(** The CNC formula: unit cost non-increasing in the quantity. *)
Lemma cnc_unit_mono mass vol price pp q1 q2 :
  0 <= mass -> 0 <= vol -> 0 <= price -> Forall (fun kv => 0 <= snd kv) pp ->
  (0 < q1 <= q2)%Z ->
  exists e1 e2, estimate_cnc_cost mass vol price pp q1 = Some e1 /\
    estimate_cnc_cost mass vol price pp q2 = Some e2 /\ unit_cost e2 <= unit_cost e1.
Proof.
  intros Hm Hv Hp Hpp [Hq1 Hq12].
  unfold estimate_cnc_cost, cnc_components.
  rewrite !pydiv_q_some by lia. simpl obind.
  do 2 eexists. split; [reflexivity|]. split; [reflexivity|]. simpl unit_cost.
  apply pyround_mono. rewrite !cnc_discount_eq.
  pose proof (qget_nonneg pp "tooling_base" 50 Hpp ltac:(lra)) as Htb.
  pose proof (qget_nonneg pp "overhead_rate" (1#4) Hpp ltac:(lra)) as Hov.
  pose proof (qget_nonneg pp "labor_rate" 16 Hpp ltac:(lra)) as Hlr.
  pose proof (qget_nonneg pp "time_per_cm3" (1#2) Hpp ltac:(lra)) as Htp.
  pose proof (qget_nonneg pp "setup_time" 15 Hpp ltac:(lra)) as Hst.
  set (tb := qget pp "tooling_base" 50) in *.
  set (ov := qget pp "overhead_rate" (1#4)) in *.
  set (lr := qget pp "labor_rate" 16) in *.
  set (tp := qget pp "time_per_cm3" (1#2)) in *.
  set (st := qget pp "setup_time" 15) in *.
  set (A := mass * price + (tp * vol + st) / 60 * lr).
  assert (HA : 0 <= A).
  { assert (0 <= mass * price) by (apply Qmult_le_0_compat; lra).
    assert (0 <= (tp * vol + st) / 60 * lr).
    { apply Qmult_le_0_compat; [|lra]. apply div_nonneg; [|lra].
      assert (0 <= tp * vol) by (apply Qmult_le_0_compat; lra). lra. }
    unfold A. lra. }
  assert (Hd : tb / inject_Z q2 <= tb / inject_Z q1)
    by (apply div_antitone; [lra|apply inject_Z_pos; lia|apply inject_Z_mono; lia]).
  assert (Hd0 : 0 <= tb / inject_Z q2)
    by (apply div_nonneg; [lra|apply Qlt_le_weak, inject_Z_pos; lia]).
  destruct (volume_discount_antitone q1 q2 Hq12) as [Hv0 Hv12].
  setoid_replace ((A + tb / inject_Z q2 + (A + tb / inject_Z q2) * ov))
    with ((A + tb / inject_Z q2) * (1 + ov)) by ring.
  setoid_replace ((A + tb / inject_Z q1 + (A + tb / inject_Z q1) * ov))
    with ((A + tb / inject_Z q1) * (1 + ov)) by ring.
  apply Qmult_le_compat_nonneg; [|lra].
  split; [apply Qmult_le_0_compat; lra|].
  apply Qmult_le_compat_r; lra.
Qed.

Work to complete: Copy each line in the listing where "with" appears.

Written solution:
    with ((A + tb / inject_Z q2) * (1 + ov)) by ring.
    with ((A + tb / inject_Z q1) * (1 + ov)) by ring.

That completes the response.